Virtual reality (VR) is very sensitive to latency. For an immersive experience, new images must be rendered quickly to reflect the slightest head movements – in a matter of milliseconds. Here, late-warp is a necessary trick, which “re-projects” a rendered image for a more recent view just before displaying it. Can this be useful for desktop gaming too? NVIDIA research presents results from a study that seeks to better understand this application of late-warp.
The HPG2020 paper, Post-Render Warp with Late Input Sampling Improves Aiming Under High Latency Conditions, by NVIDIA research shows how player performance changes when rendered frames are updated based on more recent input.
For example, when a player aims to the right with the mouse it would normally take some time for that action to be received, rendered and displayed. Instead, an existing frame can be moved to the left to show the result much sooner (see above). This is an oversimplification but a real “late-warp” transformation is similar. The paper shows even basic implementations can effectively mitigate latency on the order of 80ms (see below), which might be seen in cloud gaming systems.

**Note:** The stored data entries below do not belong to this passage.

(** * Document-processing pipeline: parser, summarizer, Q&A, entity and
      validation agents, and the upload route.

    A shallow embedding of
      - backend/agents/validation_agent.py
      - backend/agents/summarizer_agent.py
      - backend/agents/qa_agent.py
      - backend/agents/parser_agent.py
      - backend/agents/entity_agent.py   (extract)
      - backend/routes/documents.py      (upload_document)

    Conventions.
      - A Python [str] is a [string]; its i-th [ascii] is the code point
        (0..255) of the i-th character.
      - A Python exception is a value of [exn]; a call that may raise
        returns [res].
      - Effects (HTTP posts, file reads and writes, the document store) are
        threaded through a [world]; the behaviour of the hosted model, of
        the file system and of the decoding libraries is a parameter of the
        development.
      - [log_agent_action] only feeds the logging sink and is left out. *)

From Stdlib Require Import Ascii NArith ZArith Bool Lia.
From stdpp Require Import base option list strings pretty gmap fin_maps.

Local Open Scope N_scope.
Local Open Scope Z_scope.
Local Open Scope nat_scope.

(** ** Python built-ins on [str] used by the agents *)

Module Py.

(** [c.isspace()] on code points below 256: TAB..CR, FS..US, SPACE,
    NEL (0x85) and NBSP (0xA0). *)
Definition isspace (c : ascii) : bool :=
  let n := N_of_ascii c in
  ((9 <=? n) && (n <=? 13) || (28 <=? n) && (n <=? 32)
   || (n =? 133) || (n =? 160))%N.

Definition nonempty (s : string) : bool :=
  match s with EmptyString => false | String _ _ => true end.

(** [len(s)] *)
Definition len (s : string) : nat := String.length s.

(** Append one character at the end of a token under construction. *)
Definition snoc (s : string) (c : ascii) : string := s +:+ String c "".

(** [s.split()] with no argument: the maximal runs of non-whitespace
    characters, left to right. [cur] is the run being read. *)
Fixpoint split_from (cur : string) (s : string) : list string :=
  match s with
  | EmptyString => if nonempty cur then [cur] else []
  | String c s' =>
      if isspace c
      then (if nonempty cur then cur :: split_from "" s' else split_from "" s')
      else split_from (snoc cur c) s'
  end.

Definition split (s : string) : list string := split_from "" s.

(** [s.lstrip()], [s.rstrip()], [s.strip()] with no argument. *)
Fixpoint lstrip (s : string) : string :=
  match s with
  | EmptyString => ""
  | String c s' => if isspace c then lstrip s' else s
  end.

Fixpoint rstrip (s : string) : string :=
  match s with
  | EmptyString => ""
  | String c s' =>
      let r := rstrip s' in
      if isspace c && negb (nonempty r) then "" else String c r
  end.

Definition strip (s : string) : string := rstrip (lstrip s).

(** [s[:n]] for a non-negative [n]. *)
Fixpoint slice_to (n : nat) (s : string) : string :=
  match n, s with
  | S n', String c s' => String c (slice_to n' s')
  | _, _ => ""
  end.

(** [s.endswith(suffix)] *)
Fixpoint endswith (s suffix : string) : bool :=
  if String.eqb s suffix then true
  else match s with
       | EmptyString => false
       | String _ s' => endswith s' suffix
       end.

(** [s.endswith((a, b, ...))] with a tuple of suffixes. *)
Definition endswith_any (s : string) (suffixes : list string) : bool :=
  existsb (endswith s) suffixes.

(** [s.startswith(prefix)] *)
Fixpoint startswith (s prefix : string) : bool :=
  match prefix, s with
  | EmptyString, _ => true
  | String p prefix', String c s' => Ascii.eqb p c && startswith s' prefix'
  | String _ _, EmptyString => false
  end.

(** [sub in s] *)
Fixpoint contains (sub s : string) : bool :=
  startswith s sub ||
  match s with
  | EmptyString => false
  | String _ s' => contains sub s'
  end.

(** [sep.join(parts)] *)
Fixpoint join (sep : string) (parts : list string) : string :=
  match parts with
  | [] => ""
  | [p] => p
  | p :: rest => p +:+ sep +:+ join sep rest
  end.

(** ["c" * n] *)
Fixpoint repeat_char (c : ascii) (n : nat) : string :=
  match n with
  | O => ""
  | S n' => String c (repeat_char c n')
  end.

(** Every character is whitespace (true of the empty string too). *)
Fixpoint all_space (s : string) : bool :=
  match s with
  | EmptyString => true
  | String c s' => isspace c && all_space s'
  end.

Definition newline : string := String (ascii_of_nat 10) "".

End Py.

(** ** Exceptions and results *)

Inductive exn : Type :=
| RequestException (msg : string)            (* requests.exceptions.RequestException *)
| UnsupportedFileFormatError (msg : string)  (* backend.utils.exceptions *)
| DocumentParsingError (msg : string)        (* backend.utils.exceptions *)
| OtherException (msg : string).             (* any other subclass of Exception *)

(** [str(e)] *)
Definition str_of_exn (e : exn) : string :=
  match e with
  | RequestException m | UnsupportedFileFormatError m
  | DocumentParsingError m | OtherException m => m
  end.

Inductive res (A : Type) : Type :=
| Ok (a : A)
| Raise (e : exn).
Arguments Ok {A} a.
Arguments Raise {A} e.

(** ** backend/agents/validation_agent.py *)

(** Values held by the dictionaries the agents exchange: a list of strings
    (an entity category) or a string (the rollback message). *)
Inductive pyval : Type :=
| VList (items : list string)
| VStr (s : string).

(** [len(v)] *)
Definition py_len (v : pyval) : nat :=
  match v with
  | VList items => length items
  | VStr s => Py.len s
  end.

Module ValidationAgent.

(** [bool(summary and len(summary.split()) > 5)]; [None] is the Python
    [None]. *)
Definition validate_summary (summary : option string) : bool :=
  match summary with
  | None => false
  | Some s => Py.nonempty s && (5 <? length (Py.split s))
  end.

(** [any(len(v) > 0 for v in entities.values())] *)
Definition validate_entities (entities : gmap string pyval) : bool :=
  existsb (λ v, 0 <? py_len v) (map_to_list entities).*2.

Definition rollback_summary : string :=
  "Summary rolled back due to low quality.".

Definition rollback_entities : string :=
  "Entities rolled back due to low confidence.".

End ValidationAgent.

(** ** The outside world *)

(** One entry of the chat-completion request's [messages]. *)
Record message : Type := { role : string; content : string }.

(** The arguments of one [requests.post] call. *)
Record request : Type := {
  url : string;
  api_key : string;           (* headers["api-key"] *)
  messages : list message;    (* json["messages"] *)
  max_tokens : Z;             (* json["max_tokens"] *)
  timeout : Z
}.

(** The response object: [resp.status_code], [resp.text], and what
    evaluating [resp.json()["choices"][0]["message"]["content"]] gives,
    a string or the exception raised on the way. *)
Record response : Type := {
  status_code : Z;
  text : string;
  json_content : res string
}.

Inductive post_outcome : Type :=
| Responded (r : response)
| PostRaised (e : exn).

(** The files written so far, by path. *)
Abbreviation files := (gmap string (list Byte.byte)).

(** How saving a file ends: it is written, or an exception is raised (by
    [open], as [FileNotFoundError] for a path whose directory is missing, or
    by reading or writing the data) with [leftover] at the path, [None] when
    the attempt left the files as they were. *)
Inductive write_outcome : Type :=
| Written
| WriteRaised (e : exn) (leftover : option (list Byte.byte)).

(** What the process cannot decide: configuration, the hosted model (its
    answer may depend on the requests it has already received), the file
    system, and the decoding libraries applied to the file found at a
    path. *)
Record env : Type := {
  AZURE_OPENAI_API_KEY : string;
  AZURE_OPENAI_ENDPOINT : string;
  AZURE_OPENAI_DEPLOYMENT_NAME : string;
  (* [requests.post(url, headers=.., json=.., timeout=..)] after [history] *)
  requests_post : list request → request → post_outcome;
  (* [page.get_text("text")] of each page of [fitz.open(path)], in order *)
  fitz_open : files → string → res (list string);
  (* [p.text] of each paragraph of [docx.Document(path)], in order *)
  docx_Document : files → string → res (list string);
  (* [BeautifulSoup(open(path), "html.parser").get_text(separator="\n")] *)
  bs4_get_text : files → string → res string;
  (* [with open(path, "wb") as f: f.write(data)] *)
  file_write : files → string → list Byte.byte → write_outcome
}.

(** A record of [documents_store]. *)
Record document : Type := {
  doc_filename : string;
  doc_text : string;
  doc_summary : string;
  doc_entities : gmap string pyval
}.

Record world : Type := {
  posted : list request;                (* [requests.post] calls, oldest first *)
  opened : list string;                 (* paths opened for reading, oldest first *)
  written : files;                      (* files written under UPLOAD_DIR *)
  documents_store : gmap string document
}.

Definition M (A : Type) : Type := world → res A * world.

Definition ret {A} (a : A) : M A := λ w, (Ok a, w).

Definition raise {A} (e : exn) : M A := λ w, (Raise e, w).

Definition bind {A B} (m : M A) (k : A → M B) : M B :=
  λ w, match m w with
       | (Ok a, w') => k a w'
       | (Raise e, w') => (Raise e, w')
       end.

#[global] Instance M_ret : MRet M := @ret.
#[global] Instance M_bind : MBind M := λ A B k m, bind m k.

(** [try: m  except ... as e: h e] *)
Definition try_except {A} (m : M A) (h : exn → M A) : M A :=
  λ w, match m w with
       | (Ok a, w') => (Ok a, w')
       | (Raise e, w') => h e w'
       end.

Definition lift {A} (r : res A) : M A := λ w, (r, w).

Definition post (E : env) (rq : request) : M response :=
  λ w,
    let w' := {| posted := posted w ++ [rq]; opened := opened w;
                 written := written w; documents_store := documents_store w |} in
    match requests_post E (posted w) rq with
    | Responded r => (Ok r, w')
    | PostRaised e => (Raise e, w')
    end.

(** Run a decoding library on the file at [path]. *)
Definition open_with {A} (decode : files → string → res A) (path : string)
  : M A :=
  λ w, (decode (written w) path,
        {| posted := posted w; opened := opened w ++ [path];
           written := written w; documents_store := documents_store w |}).

(** [with open(path, "wb") as f: f.write(data)] *)
Definition write_file (E : env) (path : string) (data : list Byte.byte)
  : M unit :=
  λ w,
    let holding bytes :=
      {| posted := posted w; opened := opened w;
         written := <[path := bytes]> (written w);
         documents_store := documents_store w |} in
    match file_write E (written w) path data with
    | Written => (Ok tt, holding data)
    | WriteRaised e None => (Raise e, w)
    | WriteRaised e (Some leftover) => (Raise e, holding leftover)
    end.

(** [documents_store[doc_id] = d] *)
Definition store (doc_id : string) (d : document) : M unit :=
  λ w, (Ok tt,
        {| posted := posted w; opened := opened w; written := written w;
           documents_store := <[doc_id := d]> (documents_store w) |}).

Definition completions_url (E : env) : string :=
  AZURE_OPENAI_ENDPOINT E +:+ "/openai/deployments/" +:+
  AZURE_OPENAI_DEPLOYMENT_NAME E +:+
  "/chat/completions?api-version=2024-05-01-preview".

(** ** backend/agents/summarizer_agent.py *)

Module SummarizerAgent.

Late-warp is a known technique in VR for hiding latency, but its effectiveness in competitive esports is under-explored. Competitive gamers playing esports want to maximize their performance. Computer system latency can significantly affect their ability to play at their best. Cloud gaming adds streaming latency which reduces player performance. Consequently, serious esports players still choose to play on a local setup. Using late-warp to mitigate latency could increase accessibility of many games and gaming platforms for less serious players and when applied on local systems. The same technology could be applicable to other interactive video applications such as remotely-rendered content creation and robotic teleoperation.
The paper presents results from a user study. Participants completed aiming tasks in a purpose-built FPS game, running on PCs with NVIDIA RTX 2080 Ti GPUs. Some tasks required the players to move in order to hit targets. They were subjected to a number of simulated latency conditions, some with late-warp enabled. By simulating latency and late-warp in a single application, all variables in the experiment could be tightly controlled.
Different conditions were chosen to bound the effectiveness of possible late-warp implementations, both giving more broadly applicable results and avoiding confounding effects from specific implementation details. Unsurprisingly, players performed significantly worse in the 105ms latency condition than in the 25ms latency condition. However, all late-warp conditions, including even the simplest condition, let players perform like they did in the 25ms latency condition. More specifically, all late-warp conditions eliminated 80-90% of the player performance penalty caused by high latency.